Despite disturbing images of men in tactical gear stalking ballot boxes, there have been almost no reports of voter intimidation on Election Day, the country’s top election administrator said Tuesday.
Millions of Americans are casting their ballots freely and fairly, and tens of thousands of poll workers across the country are “with the highest integrity and working really hard to ensure a fair and accurate vote count,” the U.S. Election Assistance Commission Chairman Thomas Hicks told Insider.
Hicks also had a warning for anyone who tries to intimidate or harass someone exercising their right to vote.
“If someone is eligible to cast their vote, they should be able to do so freely and without encumbrance, and those who impose these restrictions to harass or intimidate should be prosecuted,” Hicks said. Should.”

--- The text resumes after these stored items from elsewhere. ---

(** An optional string as a Python value: [None] or a [str]. *)
Definition of_optional (o : option string) : value :=
  match o with
  | None => VNone
  | Some s => VStr s
  end.

Definition type_name (v : value) : string :=
  match v with
  | VNone => "NoneType"
  | VBool _ => "bool"
  | VInt _ => "int"
  | VFloat _ => "float"
  | VStr _ => "str"
  | VList _ => "list"
  | VDict _ => "dict"
  end.

(** [repr] of a subscript.  For a string this is the string between single
    quotes, which is what Python prints for every key without quote,
    backslash or control character, so for every key the program uses. *)
Definition repr_key (k : key) : string :=
  match k with
  | KStr s => "'" +:+ s +:+ "'"
  | KInt n => NilZero.string_of_int (Z.to_int n)
  end.

(** [str(e)], as the f-strings of the handlers print an exception: a
    [KeyError] prints the [repr] of its key, the others their message. *)
Definition exc_str (e : Exception) : string :=
  match e with
  | KeyError k => repr_key k
  | RequestException msg | IndexError msg | TypeError msg
  | AttributeError msg | OverflowError msg | OtherException msg => msg
  end.

(** [seq[i]] on a sequence of length [len]: a negative index counts from the
    end, and an index outside the sequence has no position. *)
Definition seq_position (len : nat) (i : Z) : option nat :=
  let j := if i <? 0 then Z.of_nat len + i else i in
  if (0 <=? j) && (j <? Z.of_nat len) then Some (Z.to_nat j) else None.
(** * Bird observation ingestion: a model of [data_ingestion.py]

    The development embeds the three functions of the ingestion script
    ([load_and_combine_data], [initial_data_cleaning], [upload_to_sql]) and
    its [__main__] block, and proves the properties the specification states
    about them.

    A pandas [DataFrame] is a list of named columns over a common index; a
    cell is a dynamically typed Python value, and the dtype of a column is
    the one pandas infers from its cells.  The library calls the script
    makes are modelled by total functions on these cells; the few that depend
    on CPython's text conversions (parsing a date, parsing a number, printing
    a number) or on [float64] arithmetic (the mean of a column) are the
    fields of a [Runtime], over which every general theorem quantifies.

    Of the dashboard ([app.py]) the development embeds the two pieces that
    compute on the table rather than draw it: the conversion of the
    [Distance] labels in [get_data_from_sql], and the global filters of the
    sidebar.

    A finite [float64] is the rational it stands for.  Not modelled: the
    row labels of the index, the time of day of a [Timestamp], integers
    beyond the range of [int64], characters outside ASCII in [str.upper],
    the change of dtype of a column that [concat] pads with NaN (the cells
    keep their values), and a file system or a database driver that fails
    while the backup or the connection string is written. *)

From Stdlib Require Import QArith Ascii.
From stdpp Require Import base strings list gmap pretty sorting.

Close Scope Q_scope.
Open Scope Z_scope.

(** ** Cells *)

(** A [float64] that is not NaN: NaN is the missing value [NA] of a cell.
    A finite value is the rational the float stands for. *)
Inductive float64 :=
| Finite (q : Q)
| Inf (negative : bool).

(** A parsed date (pandas [Timestamp] at midnight). *)
Record Timestamp := mkTimestamp { ts_year : Z; ts_month : Z; ts_day : Z }.

(** What [to_numeric] makes of one cell. *)
Inductive number :=
| NInt (z : Z)
| NFlt (x : float64).

Inductive value :=
| NA                      (* NaN, None and NaT: whatever [isnull] answers True on *)
| Str (s : string)
| Int (z : Z)
| Flt (x : float64)
| Bool (b : bool)
| Dt (t : Timestamp).

Inductive exn :=
| KeyError (key : string)
| IntCastingNaNError      (* "Cannot convert non-finite values (NA or inf) to integer" *)
| OtherError (msg : string).

Inductive result (A : Type) :=
| Ok (a : A)
| Raise (e : exn).
Arguments Ok {A} a.
Arguments Raise {A} e.

#[global] Instance result_ret : MRet result := fun A a => Ok a.
#[global] Instance result_bind : MBind result := fun A B f m =>
  match m with Ok a => f a | Raise e => Raise e end.

#[global] Instance Q_eq_dec : EqDecision Q.
Proof. solve_decision. Defined.
#[global] Instance float64_eq_dec : EqDecision float64.
Proof. solve_decision. Defined.
#[global] Instance number_eq_dec : EqDecision number.
Proof. solve_decision. Defined.
#[global] Instance Timestamp_eq_dec : EqDecision Timestamp.
Proof. solve_decision. Defined.
#[global] Instance value_eq_dec : EqDecision value.
Proof. solve_decision. Defined.
#[global] Instance exn_eq_dec : EqDecision exn.
Proof. solve_decision. Defined.

Definition isnull (v : value) : bool :=
  match v with NA => true | _ => false end.

(** ** Text *)

Definition upper_ascii (c : Ascii.ascii) : Ascii.ascii :=
  let n := Ascii.N_of_ascii c in
  if ((97 <=? n) && (n <=? 122))%N then Ascii.ascii_of_N (n - 32) else c.

Definition lower_ascii (c : Ascii.ascii) : Ascii.ascii :=
  let n := Ascii.N_of_ascii c in
  if ((65 <=? n) && (n <=? 90))%N then Ascii.ascii_of_N (n + 32) else c.

(** [str.upper] *)
Fixpoint upper (s : string) : string :=
  match s with
  | EmptyString => EmptyString
  | String c s' => String (upper_ascii c) (upper s')
  end.

Fixpoint lower (s : string) : string :=
  match s with
  | EmptyString => EmptyString
  | String c s' => String (lower_ascii c) (lower s')
  end.

(** [str.capitalize]: first character upper-cased, the rest lower-cased. *)
Definition capitalize (s : string) : string :=
  match s with
  | EmptyString => EmptyString
  | String c s' => String (upper_ascii c) (lower s')
  end.

(** White space of ASCII text, as [str.isspace] has it. *)
Definition is_space (c : Ascii.ascii) : bool :=
  let n := Ascii.N_of_ascii c in
  ((9 <=? n) && (n <=? 13) || (28 <=? n) && (n <=? 32))%N.

Fixpoint lstrip (s : string) : string :=
  match s with
  | EmptyString => EmptyString
  | String c s' => if is_space c then lstrip s' else s
  end.

Fixpoint rstrip (s : string) : string :=
  match s with
  | EmptyString => EmptyString
  | String c s' =>
      match rstrip s' with
      | EmptyString => if is_space c then EmptyString else String c EmptyString
      | r => String c r
      end
  end.

(** [str.strip] on ASCII text. *)
Definition strip (s : string) : string := rstrip (lstrip s).

(** ** Frames *)

Record DataFrame := mkDataFrame {
  index_len : nat;                          (* number of rows *)
  columns : list (string * list value)      (* in column order *)
}.

#[global] Instance DataFrame_eq_dec : EqDecision DataFrame.
Proof. solve_decision. Defined.
Lemma isdigit_not_space (c : ascii) :
  DebugCode.isdigit c = true -> DebugCode.isspace c = false.
Proof.
  unfold DebugCode.isdigit, DebugCode.isspace. intros H.
  apply andb_prop in H. destruct H as [H1 H2].
  apply Nat.leb_le in H1. apply Nat.leb_le in H2.
  destruct (Nat.eqb_spec (nat_of_ascii c) 32) as [E|E]; [lia|].
  cbn [orb]. destruct (Nat.leb_spec (nat_of_ascii c) 13) as [L|L]; [lia|].
  apply andb_false_r.
Qed.

Lemma scan_d_digits (c : ascii) (s : list ascii) :
  DebugCode.isdigit c = true ->
  DebugCode.scan_d (c :: s) =
  Some (Int32.wrap (fst (DebugCode.read_digits 0 (c :: s))),
        snd (DebugCode.read_digits 0 (c :: s))).
Proof.
  intros H. unfold DebugCode.scan_d.
  cbn [DebugCode.skip_space]. rewrite (isdigit_not_space c H).
  destruct c as [b0 b1 b2 b3 b4 b5 b6 b7].
  destruct b0, b1, b2, b3, b4, b5, b6, b7; try discriminate H;
    cbv beta iota zeta;
    match goal with
    | |- context [DebugCode.isdigit ?c] =>
        change (DebugCode.isdigit c) with true
    end;
    cbv beta iota;
    destruct (DebugCode.read_digits 0 _); reflexivity.
Qed.

Lemma scan_d_minus (c : ascii) (s : list ascii) :
  DebugCode.isdigit c = true ->
  DebugCode.scan_d ("-"%char :: c :: s) =
  Some (Int32.wrap (- fst (DebugCode.read_digits 0 (c :: s))),
        snd (DebugCode.read_digits 0 (c :: s))).
Proof.
  intros H. unfold DebugCode.scan_d.
  change (DebugCode.skip_space ("-"%char :: c :: s)) with ("-"%char :: c :: s).
  cbv beta iota zeta. rewrite H.
  destruct (DebugCode.read_digits 0 (c :: s)); reflexivity.
Qed.

Lemma scan_d_space (s : list ascii) :
  DebugCode.scan_d (" "%char :: s) = DebugCode.scan_d s.
Proof. reflexivity. Qed.

Lemma digits_head (ds : list ascii) :
  forallb DebugCode.isdigit ds = true -> ds <> [] ->
  exists c rest, ds = c :: rest /\ DebugCode.isdigit c = true.
Proof.
  destruct ds as [|c rest]; [contradiction|]. intros H _.
  cbn in H. apply andb_prop in H. exists c, rest. split; [reflexivity|apply H].
Qed.
(** ** A browser without IntersectionObserver *)

Lemma deferredInit_no_observer v w :
  intersectionObserver (revealEnv w) = false ->
  deferredInit v w = (w, Throw ReferenceError).
Proof.
  intros Hio. unfold deferredInit, bind.
  rewrite (initScrollAnimations_no_observer v w Hio). reflexivity.
Qed.

(** X21: in a browser without IntersectionObserver, init on a parsed page
    applies the theme, writes the footer year and wires the anchors, then
    stops with a ReferenceError at the first statement of
    initScrollAnimations: the contact form gets no submit handler, no
    mousemove listener is registered and no particle is added.  A submission
    of the form is then not intercepted: no alert is shown, the fields keep
    their values and the browser sends the request. *)
Theorem no_observer_leaves_form_unhandled (v : Variant) (w : World)
    (st : gmap string string) (t : Toggle) (ic : string) (c : Form) :
  localStorage (themeEnv w) = Some st ->
  themeToggle (themeEnv w) = Some t ->
  icon t = Some ic ->
  readyState (pageEnv w) <> Loading ->
  intersectionObserver (revealEnv w) = false ->
  contactForm (formEnv w) = Some c ->
  submitListeners c = [] ->
  let w1 := exec (init v) w in
  completion (init v) w = Throw ReferenceError /\
  (exists T, getInitialTheme v w = (w, Normal T) /\ appliedTheme w1 = Some T) /\
  yearElement (pageEnv w1) = refill (pretty (fullYear (pageEnv w))) (yearElement (pageEnv w)) /\
  anchors (navEnv w1) = withSmoothScroll <$> anchors (navEnv w) /\
  formEnv w1 = formEnv w /\
  revealEnv w1 = revealEnv w /\
  mousemove (pageEnv w1) = mousemove (pageEnv w) /\
  hero (pageEnv w1) = hero (pageEnv w) /\
  let w2 := submitForm v w1 in
  defaultPrevented w2 = false /\
  alerts (formEnv w2) = alerts (formEnv w) /\
  contactForm (formEnv w2) = Some c /\
  requests (formEnv w2) =
  requests (formEnv w) ++ [(fun x => (fieldName x, fieldValue x)) <$> fields c].
Proof.
  intros Hst Htg Hic Hrs Hio Hc Hsl w1.
  destruct (ThemeManager_init_themeEnv v w st t ic Hst Htg Hic) as (T & _ & HT & Hinit).
  assert (H1 : init v w =
               (with_navEnv (fun n => set_anchors (withSmoothScroll <$> anchors n) n)
                  (with_pageEnv (fun p => set_yearElement
                                            (refill (pretty (fullYear p)) (yearElement p)) p)
                     (fst (ThemeManager.init v w))), Throw ReferenceError)).
  { rewrite init_eq, Hinit. cbv zeta. cbn [fst]. unfold exec.
    rewrite updateFooterYear_eq. cbn [fst]. rewrite initSmoothScroll_eq. cbn [fst].
    match goal with |- context [readyState (pageEnv ?x)] =>
      change (readyState (pageEnv x)) with (readyState (pageEnv w));
      assert (Hio3 : intersectionObserver (revealEnv x) = false) by exact Hio
    end.
    destruct (readyState (pageEnv w)); [congruence| |];
      apply deferredInit_no_observer; exact Hio3. }
  assert (Hw1 : w1 = fst (init v w)) by reflexivity.
  rewrite H1, Hinit in Hw1. cbn [fst] in Hw1.
  split; [unfold completion; rewrite H1; reflexivity|].
  split.
  { exists T. split; [exact HT|]. rewrite Hw1. unfold appliedTheme. cbn.
    apply lookup_insert_eq. }
  rewrite Hw1. split; [reflexivity|]. split; [reflexivity|]. split; [reflexivity|].
  split; [reflexivity|]. split; [reflexivity|]. split; [reflexivity|].
  unfold submitForm. cbn [formEnv with_navEnv with_pageEnv with_themeEnv].
  rewrite Hc, Hsl. cbn [dispatch].
  cbn [defaultPrevented with_defaultPrevented with_formEnv formEnv with_navEnv with_pageEnv
       with_themeEnv alerts requests contactForm set_requests].
  rewrite Hc. repeat split; reflexivity.
Qed.

Lemma no_observer_leaves_form_unhandled_witness :
  let w1 := exec (init MainJs) noObserverPage in
  completion (init MainJs) noObserverPage = Throw ReferenceError /\
  (exists T, getInitialTheme MainJs noObserverPage = (noObserverPage, Normal T) /\
             appliedTheme w1 = Some T) /\
  yearElement (pageEnv w1) =
    refill (pretty (fullYear (pageEnv noObserverPage))) (yearElement (pageEnv noObserverPage)) /\
  anchors (navEnv w1) = withSmoothScroll <$> anchors (navEnv noObserverPage) /\
  formEnv w1 = formEnv noObserverPage /\
  revealEnv w1 = revealEnv noObserverPage /\
  mousemove (pageEnv w1) = mousemove (pageEnv noObserverPage) /\
  hero (pageEnv w1) = hero (pageEnv noObserverPage) /\
  let w2 := submitForm MainJs w1 in
  defaultPrevented w2 = false /\
  alerts (formEnv w2) = alerts (formEnv noObserverPage) /\
  contactForm (formEnv w2) =
    Some (mkForm [mkField "name" "" "Ada" ""; mkField "message" "" "Hello" ""] [] []) /\
  requests (formEnv w2) =
  requests (formEnv noObserverPage) ++
  [(fun x => (fieldName x, fieldValue x)) <$>
     fields (mkForm [mkField "name" "" "Ada" ""; mkField "message" "" "Hello" ""] [] [])].
Proof.
  apply (no_observer_leaves_form_unhandled MainJs noObserverPage ∅
           (mkToggle (Some "") (Some "") []) ""
           (mkForm [mkField "name" "" "Ada" ""; mkField "message" "" "Hello" ""] [] []));
    first [reflexivity | discriminate].
Defined.
(** * ECF bndtools.grpc: the health-check servicer and the protoc wrapper

    A shallow embedding of the two Python scripts of the repository,

    - [run_grpc_server.py]: the class [HealthCheckServicer] and its one
      method [Check];
    - [grpc_protoc.py]: the function [add_to_python_path] and the body of
      the [__main__] block,

    and the properties of them that the specification states.  Python
    objects that the code mutates in place (the response message, the list
    [sys.path]) live in a store and are handled through references. *)

From Stdlib Require Import ZArith Ascii String.
From stdpp Require Import gmap strings list.

(** Identities of Python objects. *)
Abbreviation loc := positive.

(* ===================================================================== *)
(** ** run_grpc_server.py *)
(* ===================================================================== *)

Module RunGrpcServer.

(** Modelled from the spec: the generated module [health.health_pb2] is not
    among the sources.  Its messages are the request and response "pair of
    single-string fields each" plus the status of the response; the only
    status the code names is [SERVING], the others are those of the gRPC
    health-checking protocol, whose zero value [UNKNOWN] is the default of
    a fresh message. *)
Inductive ServingStatus := UNKNOWN | SERVING | NOT_SERVING | SERVICE_UNKNOWN.

(** Some of what an attribute read may yield at run time (Python checks
    the operands of [+] only when it runs): a string, which is what a
    request message carries, and two values that are none. *)
Inductive pyval :=
  | PyStr (s : string)
  | PyInt (n : Z)
  | PyNone.

Record HealthCheckRequest := { request_message : pyval }.

Record HealthCheckResponse :=
  { status : ServingStatus; response_message : string }.

(** The objects a call of [Check] can meet: messages, and objects it never
    looks into (the servicer itself, the RPC context). *)
Inductive pyobj :=
  | Request (r : HealthCheckRequest)
  | Response (r : HealthCheckResponse)
  | Opaque.
(** * SQL workbench: validation pipeline, fuzzy suggestions, fallback plans

    A shallow embedding of [sql_validator.py] (class [SQLValidator]) and of
    the plan fallback of [query_visualizer.py] (class [QueryVisualizer]),
    with the properties of the design document proved or refuted on it.

    Conventions of the embedding:
    - Python exceptions are values of [Exn]; a computation that may raise
      returns a [Result].
    - Python [int] values that count things are [nat]; Python [float]
      values are exact rationals ([Q]), compared up to [Qeq].
    - [str] is [string]; the character-wise algorithms work on the list of
      its characters.  Case folding and whitespace are those of ASCII.
    - [sqlparse] and [sqlite3] are libraries outside the repository: the
      token tree is a datatype, [sqlparse.parse] and the database answers
      are fields of an environment record. *)

From Stdlib Require Import QArith Lqa Ascii String.
From stdpp Require Import base option list strings gmap.

Local Open Scope nat_scope.

(** ** Exceptions and results *)

Inductive Exn : Type :=
  | SqliteError (msg : string)   (* sqlite3.Error, with str(e) *)
  | IndexError
  | AttributeError
  | ZeroDivisionError.

Inductive Result (A : Type) : Type :=
  | Ok (a : A)
  | Raise (e : Exn).
Arguments Ok {A} a.
Arguments Raise {A} e.

Global Instance Result_ret : MRet Result := λ A a, Ok a.
Global Instance Result_bind : MBind Result := λ A B f m,
  match m with
  | Ok a => f a
  | Raise e => Raise e
  end.

(** [for x in xs: acc = body acc x], stopping at the first exception. *)
Fixpoint for_loop {S X : Type} (xs : list X) (acc : S)
    (body : S → X → Result S) : Result S :=
  match xs with
  | [] => Ok acc
  | x :: xs' => acc' ← body acc x; for_loop xs' acc' body
  end.

(** [l[i]] for [i >= 0], and [l[-1]]. *)
Definition py_index {X : Type} (l : list X) (i : nat) : Result X :=
  match l !! i with
  | Some x => Ok x
  | None => Raise IndexError
  end.

Definition py_last {X : Type} (l : list X) : Result X :=
  match last l with
  | Some x => Ok x
  | None => Raise IndexError
  end.

(** [enumerate(l)] *)
Definition enumerate {X : Type} (l : list X) : list (nat * X) :=
  zip (seq 0 (length l)) l.

(** [min(a, b, c)] *)
Definition min3 (a b c : nat) : nat := a `min` (b `min` c).

(** [int(c1 != c2)], the value Python adds when a [bool] meets an [int]. *)
Definition bool_to_int (b : bool) : nat := if b then 1 else 0.

(** ** Fuzzy suggestion engine ([sql_validator.py], lines 246-272) *)

Section levenshtein_code.
Context {A : Type} `{EqDecision A}.

Definition neq_int (c1 c2 : A) : nat := bool_to_int (bool_decide (c1 ≠ c2)).

(** Body of the inner loop [for j, c2 in enumerate(s2)]. *)
Definition lev_inner_body (c1 : A) (previous_row current_row : list nat)
    (jc : nat * A) : Result (list nat) :=
  let '(j, c2) := jc in
  p1 ← py_index previous_row (j + 1);
  let insertions := p1 + 1 in
  cj ← py_index current_row j;
  let deletions := cj + 1 in
  p0 ← py_index previous_row j;
  let substitutions := p0 + neq_int c1 c2 in
  Ok (current_row ++ [min3 insertions deletions substitutions]).

(** Body of the outer loop [for i, c1 in enumerate(s1)]: the value of
    [previous_row] after the iteration. *)
Definition lev_outer_body (s2 : list A) (previous_row : list nat)
    (ic : nat * A) : Result (list nat) :=
  let '(i, c1) := ic in
  for_loop (enumerate s2) [i + 1] (lev_inner_body c1 previous_row).

(** [_levenshtein_distance] once [len(s1) >= len(s2)] is known. *)
Definition lev_ordered (s1 s2 : list A) : Result nat :=
  if decide (length s2 = 0) then Ok (length s1)
  else
    previous_row ← for_loop (enumerate s1) (seq 0 (length s2 + 1))
                      (lev_outer_body s2);
    py_last previous_row.

(** The recursive call of the first line swaps the arguments and is made
    at most once: in the callee the first string is the longer one. *)
Definition _levenshtein_distance (s1 s2 : list A) : Result nat :=
  if decide (length s1 < length s2) then lev_ordered s2 s1
  else lev_ordered s1 s2.

(** [distance / max_len], Python's true division of two ints. *)
Definition py_truediv (a b : nat) : Result Q :=
  if decide (b = 0) then Raise ZeroDivisionError
  else Ok (inject_Z (Z.of_nat a) / inject_Z (Z.of_nat b))%Q.

Definition _calculate_similarity (s1 s2 : list A) : Result Q :=
  if decide (length s1 = 0 ∨ length s2 = 0) then Ok 0%Q
  else
    distance ← _levenshtein_distance s1 s2;
    let max_len := length s1 `max` length s2 in
    ratio ← py_truediv distance max_len;
    Ok (1 - ratio)%Q.
End levenshtein_code.

(** *** Edit distance as the design document words it *)

Section edit_distance_spec.
Context {A : Type}.

(** One single-character insertion, deletion or substitution, at any
    position of the string. *)
Inductive edit1 : list A → list A → Prop :=
  | edit1_insert l c r : edit1 (l ++ r) (l ++ c :: r)
  | edit1_delete l c r : edit1 (l ++ c :: r) (l ++ r)
  | edit1_substitute l c d r : edit1 (l ++ c :: r) (l ++ d :: r).

(** [edits n a b]: [n] such operations, one after the other, turn [a]
    into [b]. *)
Inductive edits : nat → list A → list A → Prop :=
  | edits_done a : edits 0 a a
  | edits_step n a b c : edit1 a b → edits n b c → edits (S n) a c.

(** [n] is the minimum number of unit-cost operations from [a] to [b]. *)
Definition min_edits (a b : list A) (n : nat) : Prop :=
  edits n a b ∧ ∀ m, edits m a b → n ≤ m.
End edit_distance_spec.

(** The textbook recurrence, used as the bridge between the row-reuse loop
    and [min_edits]. *)
Fixpoint lev_rec {A : Type} `{EqDecision A} (s t : list A) : nat :=
  match s with
  | [] => length t
  | c :: s' =>
      (fix lev_row (t : list A) : nat :=
         match t with
         | [] => length s
         | d :: t' =>
             min3 (lev_rec s' t + 1) (lev_row t' + 1) (lev_rec s' t' + neq_int c d)
         end) t
  end.

(** Row of the dynamic-programming table that belongs to [s], the reversed
    prefix of the first string read so far: entry [j] compares it with the
    first [j] characters of [s2]. *)
Definition table_row {A : Type} `{EqDecision A} (s s2 : list A) (n : nat)
    : list nat :=
  (λ j, lev_rec s (reverse (take j s2))) <$> seq 0 n.

(** Alignments: an edit script read left to right, with its cost. *)
Inductive align {A : Type} : nat → list A → list A → Prop :=
  | align_nil : align 0 [] []
  | align_keep c s t n : align n s t → align n (c :: s) (c :: t)
  | align_subst c d s t n : align n s t → align (S n) (c :: s) (d :: t)
  | align_delete c s t n : align n s t → align (S n) (c :: s) t
  | align_insert d s t n : align n s t → align (S n) s (d :: t).

(** ** Strings *)

Local Open Scope string_scope.
Local Open Scope list_scope.
Local Open Scope nat_scope.

(** The characters of a [str]. *)
Definition chars (s : string) : list ascii := list_ascii_of_string s.

Definition ascii_between (lo hi : nat) (c : ascii) : bool :=
  ((lo <=? nat_of_ascii c) && (nat_of_ascii c <=? hi))%nat.

Definition ascii_lower (c : ascii) : ascii :=
  if ascii_between 65 90 c then ascii_of_nat (nat_of_ascii c + 32) else c.

Definition ascii_upper (c : ascii) : ascii :=
  if ascii_between 97 122 c then ascii_of_nat (nat_of_ascii c - 32) else c.

(** [s.lower()] and [s.upper()] *)
Fixpoint lower (s : string) : string :=
  match s with
  | EmptyString => EmptyString
  | String c s' => String (ascii_lower c) (lower s')
  end.

Fixpoint upper (s : string) : string :=
  match s with
  | EmptyString => EmptyString
  | String c s' => String (ascii_upper c) (upper s')
  end.

(** [c.isspace()]: tab, line feed, vertical tab, form feed, carriage
    return, the four separators 28-31, and the space. *)
Definition isspace (c : ascii) : bool :=
  ascii_between 9 13 c || ascii_between 28 32 c.

(** [s.strip()], on the list of characters. *)
Fixpoint lstrip (s : list ascii) : list ascii :=
  match s with
  | [] => []
  | c :: s' => if isspace c then lstrip s' else s
  end.

Definition strip (s : list ascii) : list ascii :=
  reverse (lstrip (reverse (lstrip s))).

(** [s.count(c)] for a one-character [c]. *)
Definition count_char (c : ascii) (s : string) : nat :=
  length (filter (λ x, x = c) (chars s)).

(** [needle in hay] *)
Fixpoint contains (needle hay : string) : bool :=
  String.prefix needle hay ||
  match hay with
  | EmptyString => false
  | String _ hay' => contains needle hay'
  end.

(** [x in names], for a tuple or list of string constants. *)
Definition str_in (x : string) (names : list string) : bool :=
  bool_decide (x ∈ names).

(** ** The token tree of [sqlparse] *)

(** Token types ([sqlparse.tokens]); [Keyword_DML] is [Keyword.DML], a
    child of [Keyword], and so on. *)
Inductive TType : Type :=
  | Keyword | Keyword_DML | Keyword_DDL | Keyword_CTE | Keyword_Order
  | Name | Name_Builtin | Wildcard
  | Whitespace | Newline
  | Punctuation | Operator | Operator_Comparison
  | Literal_Number | Literal_String | Comment | OtherType.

“If someone is trying to suppress votes or try to intimidate voters so they don’t cast their votes, it’s still illegal,” he added. “If somebody feels threatened, they should report it to their local law enforcement, they should report it to their local election official and they should still cast their vote and not fall prey to that fear. “
In West Bend, Wisconsin, that’s exactly what happened, when police arrested a knife-wielding man who demanded election workers close a polling station.
While voter intimidation may seem like a new trend, it’s not, noted Hicks, whose bipartisan agency serves as the federal government’s clearinghouse for voting information, resources and funding, and elections. works with local jurisdictions to assist them in managing
“The reality is that there have been people who have died for our right to vote, and there have been people who have tried to limit that right for the last 200 years to any category that you put outside. want to throw up,” Hicks said.
Some good news: Since the start of the COVID-19 pandemic, legions of young Americans have volunteered to be poll workers and help manage elections — a patriotic act.
“I see it as another way to serve my country,” Hicks said.
But voting in the United States is hardly perfect, he acknowledged.
Numerous challenges remain. He said vote counting was slow at times and people “need to be patient”. Election interference is a constant threat. Former President Donald Trump, among others, continues to spread lies about past and present elections.
And, on a more pedestrian level, perhaps, the quality of voting devices and systems across the country is hardly uniform, as a Brennan Center for Justice and Certified Voting study this year indicated.
Hicks said a “dedicated funding” is necessary to ensure voters everywhere can trust future elections to be good and effective.
“They want to make sure they have the best equipment to do their job,” he said of election organizers.